Эти мысли быстро мелькали в голове Дорварда, в то время как дядюшка Пьер, поглаживая Жаклину по головке, говорил ей с улыбкой:
– Этот юноше сделает для меня все, что надо… Ты можешь идти, Жаклина. А уж твоей легкомысленной тетке я непременно скажу, чтобы она в другой раз не подвергала тебя понапрасну любопытным взглядам…
– Но ведь она прислала меня только затем, чтобы прислуживать вам, – сказала девушка. – Я надеюсь, что вы не станете гневаться на тетушку за то, что…
– Черт возьми! – перебил ее дядюшка Пьер, не особенно, впрочем, сердито. – Ты, кажется, намерена со мной спорить, малютка? Или, может быть, тебе хочется подольше полюбоваться на этого молодца? Ступай… Будь покойна: он дворянин, и мне не зазорно принимать от него услуги.
Жаклина исчезла. Ушедшая девушка заняла все внимание Дорварда, прервав на время нить его мыслей, так что, когда дядюшка Пьер, небрежно развалясь в просторном кресле, сказал ему тоном человека, привыкшего повелевать: «Подай мне поднос», – Дорвард машинально повиновался.
Купец сидел нахмурившись, так что его пронизывающих глаз почти не было видно. Только изредка его острый взгляд сверкал из-под черных нависших бровей, точно яркий луч солнца, прорвавшийся из-за темных туч.
– Прелестная девушка, не правда ли? – сказал он наконец, подняв голову и устремив на Квентина твердый, пристальный взгляд. – Слишком хороша, чтобы быть служанкой в трактире! Она, конечно, могла бы украсить дом любого честного горожанина, да только невоспитанна и низкого рода.
Бывает часто, что одно случайно брошенное слово разрушает построенный нами прекрасный воздушный замок, и нельзя сказать, чтобы мы всегда были благодарны за это слово, хотя бы оно было сказано и без злого умысла. Слова старика смутили Дорварда, и он, сам не зная почему, готов был рассердиться на него за сообщение, что эта прелестная девушка – простая трактирная служанка, как о том свидетельствовали и ее занятия. В лучшем случае она племянница или родственница трактирщика, но все-таки не более чем служанка, обязанная прислуживать посетителям, подчиняться их приказаниям, подлаживаться к их настроениям и угождать им, как она сейчас угождала дядюшке Пьеру, который был не без причуд и, по-видимому, достаточно богат, чтобы требовать исполнения своих прихотей.

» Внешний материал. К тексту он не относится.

(** * Request gatekeeper middleware of asus-press-directus

    A shallow embedding of the Express middleware of the
    [asus-press-hooks] extension and of the status rewriter:

    - [check-origin.ts]        : [hasFormLikeHeader], [createCheckOriginMiddleware]
    - [property-validation.ts] : [createGraphQLPropertyValidation],
                                 [createAuthLoginPropertyValidation]
    - [endpoint-validation.ts] : [createGraphQLEndpointValidation]
    - status rewriter          : [createStatusRewriteMiddleware]

    A middleware [(req, res, next) => ...] is embedded as a function from
    the request to an [Outcome]: it calls [next()], or it ends the chain
    with [res.status(s).send(body)].  Console output is threaded through a
    small writer monad. *)

From Stdlib Require Import String Ascii List ZArith Bool Arith DecimalString.
Import ListNotations.

Local Open Scope list_scope.
Local Open Scope string_scope.

(* ================================================================== *)
(** * JavaScript values and strings *)
(* ================================================================== *)

Module JS.

(** The values a parsed request body or a response body can hold.
    Numbers are only carried around, never computed with. *)
#[warnings="-register-all"]
Inductive JSValue : Type :=
| JUndefined
| JNull
| JBool (b : bool)
| JNumber (n : Z)
| JString (s : string)
| JArray (items : list JSValue)
| JObject (fields : list (string * JSValue)).

(** [ToBoolean]: what [if (v)], [!v] and [v || w] look at. *)
Definition truthy (v : JSValue) : bool :=
  match v with
  | JUndefined | JNull => false
  | JBool b => b
  | JNumber n => negb (n =? 0)%Z
  | JString s => negb (s =? "")
  | JArray _ | JObject _ => true
  end.

(** [a || b] on values. *)
Definition or_else (a b : JSValue) : JSValue :=
  if truthy a then a else b.

(** A header read from [req.headers] is [string | undefined]. *)
Definition Header := option string.

(** [ToBoolean] of a header: [undefined] and the empty string are falsy. *)
Definition present (h : Header) : bool :=
  match h with
  | Some s => negb (s =? "")
  | None => false
  end.

(** [a || b] on headers. *)
Definition hor (a b : Header) : Header :=
  if present a then a else b.

(** [ToString] of a header, as a template literal and [new URL] apply it. *)
Definition to_str (h : Header) : string :=
  match h with
  | Some s => s
  | None => "undefined"
  end.

(** [a === s] for a header [a] and a string [s]. *)
Definition strict_eq (a : Header) (s : string) : bool :=
  match a with
  | Some x => x =? s
  | None => false
  end.

(** [xs.includes(x)] on an array of strings. *)
Definition includes (xs : list string) (x : string) : bool :=
  existsb (fun y => y =? x) xs.

(** [s.includes(sub)] on strings: [sub] occurs in [s] at some offset. *)
Fixpoint str_includes (s sub : string) : bool :=
  prefix sub s ||
  match s with
  | EmptyString => false
  | String _ s' => str_includes s' sub
  end.

(** [toLowerCase] on one code unit.  Node decodes header values as
    Latin-1, so a code unit is one of 256 values: A-Z and the accented
    capitals U+00C0-U+00DE (the multiplication sign U+00D7 apart) move up
    by 32. *)
Definition lower_char (c : ascii) : ascii :=
  let n := nat_of_ascii c in
  if ((65 <=? n)%nat && (n <=? 90)%nat) ||
     ((192 <=? n)%nat && (n <=? 222)%nat && negb (n =? 215)%nat)
  then ascii_of_nat (n + 32)
  else c.

Fixpoint toLowerCase (s : string) : string :=
  match s with
  | EmptyString => EmptyString
  | String c s' => String (lower_char c) (toLowerCase s')
  end.

(** Decimal spelling of an array index, as property keys have it. *)
Definition index_key (i : nat) : string :=
  NilZero.string_of_uint (Nat.to_uint i).

(** The own enumerable string keys of a value.  [null] and [undefined]
    have none (and [Object.keys] throws on them, see [Object_keys]). *)
Definition own_keys (v : JSValue) : list string :=
  match v with
  | JObject fields => map fst fields
  | JArray items => map index_key (seq 0 (List.length items))
  | JString s => map index_key (seq 0 (String.length s))
  | JUndefined | JNull | JBool _ | JNumber _ => []
  end.

(** [Object.keys(v)]: [None] stands for the [TypeError] raised on
    [null] and [undefined]. *)
Definition Object_keys (v : JSValue) : option (list string) :=
  match v with
  | JUndefined | JNull => None
  | _ => Some (own_keys v)
  end.

End JS.
Import JS.

(* ================================================================== *)
(** * Requests, outcomes and console output *)
(* ================================================================== *)

(** The fields of an Express request that the middleware read. *)
Record Request : Type := mkRequest {
  method : string;            (* req.method *)
  originalUrl : string;       (* req.originalUrl *)
  h_origin : Header;          (* req.headers.origin *)
  h_referer : Header;         (* req.headers.referer *)
  h_content_type : Header;    (* req.headers["content-type"] *)
  body : JSValue              (* req.body *)
}.

(** What a middleware does with the chain. *)
Inductive Outcome : Type :=
| Next                                   (* next() *)
| Send (status : Z) (payload : JSValue)  (* res.status(status).send(payload) *)
| Throw.                                 (* an uncaught exception *)

Inductive LogLine : Type :=
| Log (line : string)       (* console.log *)
| Warn (line : string).     (* console.warn *)

(** Writer monad over the console. *)
Definition Console (A : Type) : Type := (list LogLine * A)%type.

Definition ret {A} (a : A) : Console A := ([], a).

Definition bind {A B} (m : Console A) (k : A -> Console B) : Console B :=
  let (out1, a) := m in
  let (out2, b) := k a in
  ((out1 ++ out2)%list, b).

Definition console_log (line : string) : Console unit := ([Log line], tt).
Definition console_warn (line : string) : Console unit := ([Warn line], tt).

Notation "m ;; k" := (bind m (fun _ => k))
  (at level 61, right associativity).

(** The outcome of a run, its console output left aside. *)
Definition decision {A} (m : Console A) : A := snd m.

(** [{ error: msg }] *)
Definition error_body (msg : string) : JSValue :=
  JObject [("error", JString msg)].

(* ================================================================== *)
(** * check-origin.ts *)
(* ================================================================== *)

Definition FORM_CONTENT_TYPES : list string :=
  [ "application/x-www-form-urlencoded";
    "multipart/form-data";
    "text/plain" ].

Definition SAFE_METHODS : list string := ["GET"; "HEAD"; "OPTIONS"].

(** The loop returns [true] at the first form content type found in the
    lower-cased header. *)
Definition hasFormLikeHeader (contentType : Header) : bool :=
  if present contentType
  then existsb (fun formContentType =>
                  str_includes (toLowerCase (to_str contentType)) formContentType)
               FORM_CONTENT_TYPES
  else false.

Section CheckOrigin.

(** [new URL(s).hostname]: the host name of [s], or [None] where the
    constructor throws.  The WHATWG parser belongs to the platform; the
    middleware is verified for any parser. *)
Variable url_hostname : string -> option string.

(** The callback of [allowedOrigins.some]. *)
Definition origin_matches (sourceHost allowedOrigin : string) : bool :=
  match url_hostname allowedOrigin with
  | Some allowedHost => sourceHost =? allowedHost
  | None => sourceHost =? allowedOrigin
  end.

Definition unauthorized : JSValue :=
  error_body "Access denied: unauthorized origin.".

Definition forbidden (method : string) : JSValue :=
  error_body ("Cross-site " ++ method ++ " form submissions are forbidden").

Definition createCheckOriginMiddleware
    (allowedOrigins : list string) (requestUrl : string)
    (req : Request) : Console Outcome :=
  let origin := h_origin req in
  let referer := h_referer req in
  let method := method req in
  console_log ("[Request] " ++ method ++ " " ++ originalUrl req) ;;
  if includes SAFE_METHODS method then ret Next
  else if (0 <? List.length allowedOrigins)%nat then
    if negb (present origin) && negb (present referer) then ret Next
    else
      let sourceUrl := hor origin referer in
      if negb (present sourceUrl) then ret Next
      else
        match url_hostname (to_str sourceUrl) with
        | Some sourceHost =>
            let isAllowed :=
              existsb (origin_matches sourceHost) allowedOrigins in
            if negb isAllowed then
              console_warn
                ("[Security] Blocked request from unauthorized origin/referer: "
                   ++ to_str sourceUrl) ;;
              ret (Send 403 unauthorized)
            else ret Next
        | None =>
            console_warn "[Security] Blocked request with invalid URL format" ;;
            ret (Send 403 unauthorized)
        end
  else
    if negb (present origin) then ret Next
    else
      let isSameOrigin := strict_eq origin requestUrl in
      let contentType := h_content_type req in
      if present contentType then
        let isFormLike := hasFormLikeHeader contentType in
        if isFormLike && negb isSameOrigin then
          console_warn
            ("[CSRF] Blocked cross-site " ++ method
               ++ " form submission from: " ++ to_str origin) ;;
          ret (Send 403 (forbidden method))
        else ret Next
      else
        if negb isSameOrigin then
          console_warn
            ("[CSRF] Blocked cross-site " ++ method
               ++ " request without content-type from: " ++ to_str origin) ;;
          ret (Send 403 (forbidden method))
        else ret Next.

Уже не раз Дорварду приходило в голову, что следовало бы дать понять купцу разницу в их общественном положении и заставить его почувствовать, что при всем своем богатстве он не может быть ровней Дорварду из Глен-хулакина. Но странно: всякий раз, как молодой человек поднимал глаза на дядюшку Пьера, он замечал в нем, несмотря на его потупленный взгляд, худое лицо и жалкое, поношенное платье, что-то необычное, удерживавшее его от намерения дать почувствовать купцу свое превосходство. Чем больше, чем внимательнее всматривался в него Дорвард, тем сильнее охватывало его желание узнать, что он за человек, и ему казалось, что старик был по крайней мере синдиком или, возможно, членом магистрата[28] города Тура – во всяком случае, человеком, привыкшим пользоваться уважением и требовать его.
Между тем купец о чем-то глубоко задумался. Очнувшись, он набожно перекрестился, потом съел несколько сушеных слив, закусил сухариком и сделал знак Квентину подать ему кубок. Когда молодой человек исполнил его приказание, он сказал:
– Ты, кажется, говорил мне, что ты дворянин?
– Без всякого сомнения, дворянин, если только для этого достаточно насчитывать пятнадцать поколений предков, как я уже говорил вам, – отвечал шотландец. – Но вы, пожалуйста, не стесняйтесь, дядюшка Пьер: мне с детства внушали, что младшие должны угождать старшим.
– Прекрасное правило, – заметил невозмутимо купец, принимая кубок из его рук. И он не спеша наполнил его водой из серебряного кувшина, не обнаруживая при этом ни малейшего угрызения совести за свою бесцеремонность, как, может быть, ожидал Квентин.
«Однако, черт возьми, что за развязный купчишка! – подумал юноша. – Заставляет прислуживать себе шотландского дворянина, точно это какой-нибудь мальчуган из Глена».
Между тем купец осушил кубок и сказал:
– Судя по тому, с каким рвением ты давеча приправлял свою пищу вином, я не думаю, чтоб ты пожелал выпить со мной за компанию чистой воды. Впрочем, я знаю способ превратить простую ключевую воду в самое тонкое вино.
С этими словами он вытащил из-за пазухи объемистый кошелек из кожи морской выдры и наполнил кубок больше чем до половины мелкой серебряной монетой. Кубок, правда, был не особенно велик.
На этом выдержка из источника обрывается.